*** Opening DATASET CONTENT ***
Lemma emplace_union m T data (rest : gmap positive Data) :
  emplace m T data ∪ rest = m ∪ <[T := data]> rest.
Proof.
  unfold emplace. apply map_eq. intros i. destruct (m !! T) as [x|] eqn:HT.
  - rewrite !lookup_union. destruct (decide (T = i)) as [->|Hne].
    + by rewrite HT, lookup_insert_eq, !union_Some_l.
    + by rewrite lookup_insert_ne.
  - by rewrite <- insert_union_l, insert_union_r.
Qed.

Lemma Add_loop_union visit m :
  Add_loop m visit = m ∪ list_to_map visit.
Proof.
  unfold Add_loop. revert m. induction visit as [|[T data] visit IH]; intros m; cbn.
  - by rewrite (right_id_L ∅ (∪)).
  - by rewrite IH, emplace_union.
Qed.

Lemma Add_fill_lookup (σ : gmap nat (gmap positive Data)) this visit a :
  foldl (λ σ it, alter (λ m, emplace m it.1 it.2) this σ) σ visit !! a
  = if decide (a = this) then (λ m, Add_loop m visit) <$> σ !! this else σ !! a.
Proof.
  unfold Add_loop. revert σ. induction visit as [|it visit IH]; intros σ; cbn.
  - case_decide as Ha; [|done]. subst a. by destruct (σ !! this).
  - rewrite IH. case_decide as Ha.
    + rewrite lookup_alter_eq. by destruct (σ !! this).
    + by rewrite lookup_alter_ne.
Qed.

(** X13. For two distinct maps, [Add(other)] keeps every entry [this]
    already holds and takes from [other] the entries of the classes [this]
    lacks, in whatever order the unordered map of [other] is iterated, and
    leaves [other] empty; when [other] is the map itself the map ends up
    empty; no third map is touched. *)
Theorem DataMap_Add_keeps_existing (σ : gmap nat (gmap positive Data))
    (this other : nat) m o (visit : list (positive * Data)) :
  σ !! this = Some m → σ !! other = Some o →
  visit ≡ₚ map_to_list o →
  (this ≠ other →
     Add σ this other visit !! this = Some (m ∪ o)
     ∧ (∀ T, Get (m ∪ o) T = match Get m T with Some data => Some data | None => Get o T end)
     ∧ Add σ this other visit !! other = Some ∅)
  ∧ (this = other → Add σ this other visit !! this = Some ∅)
  ∧ (∀ a, a ≠ this → a ≠ other → Add σ this other visit !! a = σ !! a).
Proof.
  intros Hthis Hother Hvisit. unfold Add. split; [|split].
  - intros Hne. split; [|split].
    + rewrite lookup_alter_ne by done. rewrite Add_fill_lookup, decide_True by done.
      rewrite Hthis. cbn. f_equal. rewrite Add_loop_union. f_equal.
      rewrite <- (list_to_map_to_list o) at 1. symmetry.
      apply list_to_map_proper; [apply NoDup_fst_map_to_list|done].
    + intros T. unfold Get. rewrite lookup_union. by destruct (m !! T), (o !! T).
    + rewrite lookup_alter_eq, Add_fill_lookup, decide_False by done.
      by rewrite Hother.
  - intros <-. rewrite lookup_alter_eq, Add_fill_lookup, decide_True by done.
    by rewrite Hthis.
  - intros a Hathis Haother.
    rewrite lookup_alter_ne by done. by rewrite Add_fill_lookup, decide_False.
Qed.

Lemma PutAll_snoc m (ptrs : list (positive * Data)) T data :
  PutAll m (ptrs ++ [(T, data)]) = Put (PutAll m ptrs) T data.
Proof. unfold PutAll. by rewrite foldl_app. Qed.

(** X14. [Get] returns what the last [Put] of that class stored: after
    [Put(T, data)], [Get<T>()] is [data] and every other class is as
    before; after the [Put]s of a [DataMap(data...)] construction,
    [Get<T>()] is the last argument of class [T], and [nullptr] when there
    is none. *)
Theorem DataMap_Put_Get m (ptrs : list (positive * Data)) :
  (∀ T data, Get (Put m T data) T = Some data)
  ∧ (∀ T T' data, T ≠ T' → Get (Put m T data) T' = Get m T')
  ∧ (∀ T, Get (PutAll m ptrs) T
          = match last (filter (λ it, it.1 = T) ptrs) with
            | Some it => Some it.2
            | None => Get m T
            end)
  ∧ (∀ T, (∀ it, it ∈ ptrs → it.1 ≠ T) → Get (DataMap_of ptrs) T = None).
Proof.
  assert (∀ T, Get (PutAll m ptrs) T
          = match last (filter (λ it, it.1 = T) ptrs) with
            | Some it => Some it.2
            | None => Get m T
            end) as Hlast.
  { intros T. induction ptrs as [|[T' data] ptrs IH] using rev_ind; [done|].
    rewrite PutAll_snoc, filter_app. unfold Get, Put in *.
    destruct (decide (T' = T)) as [->|Hne].
    - rewrite lookup_insert_eq, filter_cons_True by done.
      by rewrite filter_nil, last_snoc.
    - rewrite lookup_insert_ne by done. rewrite filter_cons_False by done.
      by rewrite filter_nil, app_nil_r. }
  unfold Get, Put. split; [|split; [|split]].
  - intros T data. apply lookup_insert_eq.
  - intros T T' data Hne. by apply lookup_insert_ne.
  - exact Hlast.
  - intros T Hnone. unfold DataMap_of, Get.
    clear Hlast. induction ptrs as [|[T' data] ptrs IH] using rev_ind; [done|].
    rewrite PutAll_snoc. unfold Put. rewrite lookup_insert_ne.
    + apply IH. intros it Hit. apply Hnone. apply elem_of_app. by left.
    + apply (Hnone (T', data)). apply elem_of_app. right. by left.
Qed.
End DataMapProperties.

(* ===================================================================== *)
(** * Further properties of the parser results and of [FromProgram]       *)
(* ===================================================================== *)
Section ExpectToMaybe.
Import wgsl.

(** X15. Moving an [Expect] into a [Maybe] gives what the [Maybe]
    constructors give directly: a successful [Expect] becomes the matched
    [Maybe] of the same value and source, an errored [Expect] the errored
    [Maybe]; neither conversion ever yields the no-match state. *)
Theorem Maybe_of_expect_matches_constructors (T : Type) `{!ValueInit T} :
  (∀ U `{!ConstructFrom U T} (val : U) (s : Source),
     Maybe.of_expect_move (T:=T) (Expect.of_value (T:=T) val s) = Maybe.of_value val s)
  ∧ Maybe.of_expect_move (T:=T) (Expect.of_errored (T:=T)) = Maybe.of_errored
  ∧ (∀ U `{!ConstructFrom U T} (e : Expect.t U),
       ¬ Maybe.is_no_match (Maybe.of_expect_move (T:=T) e))
  ∧ (∀ U `{!ConstructFrom U T} `{!ConstructFrom U Source} (e : Expect.t U),
       ¬ Maybe.is_no_match (Maybe.of_expect_copy (T:=T) e)).
Proof.
  split; [done|]. split; [done|]. unfold Maybe.is_no_match. split.
  - intros U ? e. cbn. destruct (Expect.errored e); by intros [? ?].
  - intros U ? ? e. cbn. destruct (Expect.errored e); by intros [? ?].
Qed.
End ExpectToMaybe.

Section ConverterValid.
Import ir.
Context {Program IRModule diag_List : Type}.
Variable IsValid : Program → bool.
Variable Build : Program → option IRModule * diag_List.
Variable str : diag_List → string.

(** X16. On a valid program [FromProgram] runs one builder, on that
    program; it returns the module when the build succeeds and the text of
    the builder's diagnostics when it fails.  A builder is run only on a
    valid program. *)
Theorem FromProgram_valid_program (program : Program) :
  (IsValid program = true →
     builders_run (FromProgram IsValid Build str program) = [program]
     ∧ result (FromProgram IsValid Build str program)
       = match (Build program).1 with
         | Some m => Success m
         | None => Failure (str (Build program).2)
         end)
  ∧ (∀ p, p ∈ builders_run (FromProgram IsValid Build str program) →
       p = program ∧ IsValid program = true).
Proof.
  unfold FromProgram. destruct (IsValid program); cbn.
  - destruct (Build program) as [[m|] diagnostics]; cbn.
    + split; [done|]. by intros p ->%list_elem_of_singleton.
    + split; [done|]. by intros p ->%list_elem_of_singleton.
  - split; [done|]. by intros p ?%not_elem_of_nil.
Qed.
End ConverterValid.

Section ContinueParsing.
Import wgsl.

(** X17. [continue_parsing()] can only turn false as errors accumulate:
    it holds before whenever it holds after more errors were reported
    with the same limit and synchronization; a parser that is not
    synchronized, or whose limit is 0, never continues. *)
Theorem continue_parsing_antitone (p q : ParserImpl) :
  (synchronized_ p = synchronized_ q → max_errors_ p = max_errors_ q →
   (error_count p ≤ error_count q)%N →
   continue_parsing q = true → continue_parsing p = true)
  ∧ (synchronized_ p = false → continue_parsing p = false)
  ∧ (max_errors_ p = 0%N → continue_parsing p = false).
Proof.
  unfold continue_parsing. split; [|split].
  - intros -> -> Hle. rewrite !andb_true_iff, !bool_decide_eq_true.
    intros [? ?]. split; [done|lia].
  - by intros ->.
  - intros ->. rewrite (bool_decide_eq_false_2 _) by lia. apply andb_false_r.
Qed.
End ContinueParsing.

Section IncrementalQueries.
Import ast.

Lemma referenced_uniform_variables_add f var :
  referenced_uniform_variables (add_referenced_module_variable f var)
  = if name_listed (referenced_module_vars_ f) var then referenced_uniform_variables f
    else uniform_step (referenced_uniform_variables f) var.
Proof.
  unfold referenced_uniform_variables, referenced_module_variables.
  rewrite add_referenced_vars. destruct (name_listed _ _); [done|].
  by rewrite foldl_app.
Qed.

(** X18. Recording one more referenced variable extends the result of
    [referenced_uniform_variables()] by at most one entry, at the end: by
    the variable with its last binding and set decoration when its name is
    new and it is a bound uniform variable; by nothing when its name is
    already recorded, when it is not of storage class uniform, when it is
    not a decorated variable, or when it lacks a binding or a set
    decoration. *)
Theorem referenced_uniform_variables_incremental (f : Function) (var : Variable_) :
  (name var ∈ name <$> referenced_module_vars_ f →
     referenced_uniform_variables (add_referenced_module_variable f var)
     = referenced_uniform_variables f)
  ∧ (storage_class var ≠ kUniform →
     referenced_uniform_variables (add_referenced_module_variable f var)
     = referenced_uniform_variables f)
  ∧ (decorated var = None →
     referenced_uniform_variables (add_referenced_module_variable f var)
     = referenced_uniform_variables f)
  ∧ (∀ decos,
       decorated var = Some decos →
       (∀ d, d ∈ decos → As_BindingDecoration d = None)
       ∨ (∀ d, d ∈ decos → As_SetDecoration d = None) →
       referenced_uniform_variables (add_referenced_module_variable f var)
       = referenced_uniform_variables f)
  ∧ (∀ decos b s,
       name var ∉ name <$> referenced_module_vars_ f →
       storage_class var = kUniform →
       decorated var = Some decos →
       last (omap As_BindingDecoration decos) = Some b →
       last (omap As_SetDecoration decos) = Some s →
       referenced_uniform_variables (add_referenced_module_variable f var)
       = referenced_uniform_variables f ++ [(var, {| binding := b; set := s |})])
  ∧ (∃ added,
       referenced_uniform_variables (add_referenced_module_variable f var)
       = referenced_uniform_variables f ++ added
       ∧ length added ≤ 1 ∧ ∀ entry, entry ∈ added → entry.1 = var).
Proof.
  rewrite referenced_uniform_variables_add. repeat split.
  - intros Hin. apply name_listed_true in Hin. by rewrite Hin.
  - intros Hsc. destruct (name_listed _ _); [done|].
    unfold uniform_step. by rewrite bool_decide_eq_false_2.
  - intros Hplain. destruct (name_listed _ _); [done|].
    unfold uniform_step, As_DecoratedVariable. rewrite Hplain.
    by destruct (negb _).
  - intros decos Hdecos Hmissing. destruct (name_listed _ _); [done|].
    unfold uniform_step, As_DecoratedVariable. rewrite Hdecos, scan_decorations_last.
    destruct (negb _); [done|].
    assert (∀ {A} (As : VariableDecoration → option A),
              (∀ d, d ∈ decos → As d = None) → last (omap As decos) = None) as Hnone.
    { intros A As HAs. apply last_omap_None. rewrite Exists_exists.
      intros (d & Hd & x & Hx). rewrite (HAs d Hd) in Hx. done. }
    destruct Hmissing as [Hb|Hs].
    + by rewrite (Hnone _ _ Hb).
    + rewrite (Hnone _ _ Hs). by destruct (last (omap As_BindingDecoration decos)).
  - intros decos b s Hnew Hsc Hdecos Hb Hs. apply name_listed_false in Hnew.
    rewrite Hnew. unfold uniform_step, As_DecoratedVariable.
    rewrite bool_decide_eq_true_2 by done. cbn.
    by rewrite Hdecos, scan_decorations_last, Hb, Hs.
  - destruct (name_listed _ _).
    + exists []. rewrite app_nil_r. split; [done|]. split; [cbn; lia|].
      by intros entry ?%not_elem_of_nil.
    + exists (option_list (uniform_entry var)). split; [apply uniform_step_entry|].
      destruct (uniform_entry var) as [entry|] eqn:Hentry; cbn.
      * split; [lia|]. intros e ->%list_elem_of_singleton.
        by apply uniform_entry_Some in Hentry as [? _].
      * split; [lia|]. by intros entry ?%not_elem_of_nil.
Qed.
End IncrementalQueries.

(* ===================================================================== *)
(** * The further properties at sample inputs                             *)
(* ===================================================================== *)
Section FurtherWitnesses.
Import ast wgsl ir transform samples.

Lemma referenced_storagebuffer_variables_witness :
  (referenced_storagebuffer_variables textured).*1 = [ssbo]
  ∧ ∃ decos, decorated ssbo = Some decos
      ∧ last (omap As_BindingDecoration decos) = Some (mkBinding 3)
      ∧ last (omap As_SetDecoration decos) = Some (mkSet 0).
Proof.
  destruct (referenced_storagebuffer_variables_exact textured) as [Hfst Hinfo].
  split; [rewrite Hfst; reflexivity|].
  apply (Hinfo ssbo {| binding := mkBinding 3; set := mkSet 0 |}).
  exact (list_elem_of_here (ssbo, {| binding := mkBinding 3; set := mkSet 0 |}) []).
Defined.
*** Closing DATASET CONTENT ***
■ YOUR OBJECTIVE
Nothing is wanted except the number of lines in the entries above that include the word "negb".

■ SOLUTION FOR THIS EXERCISE
2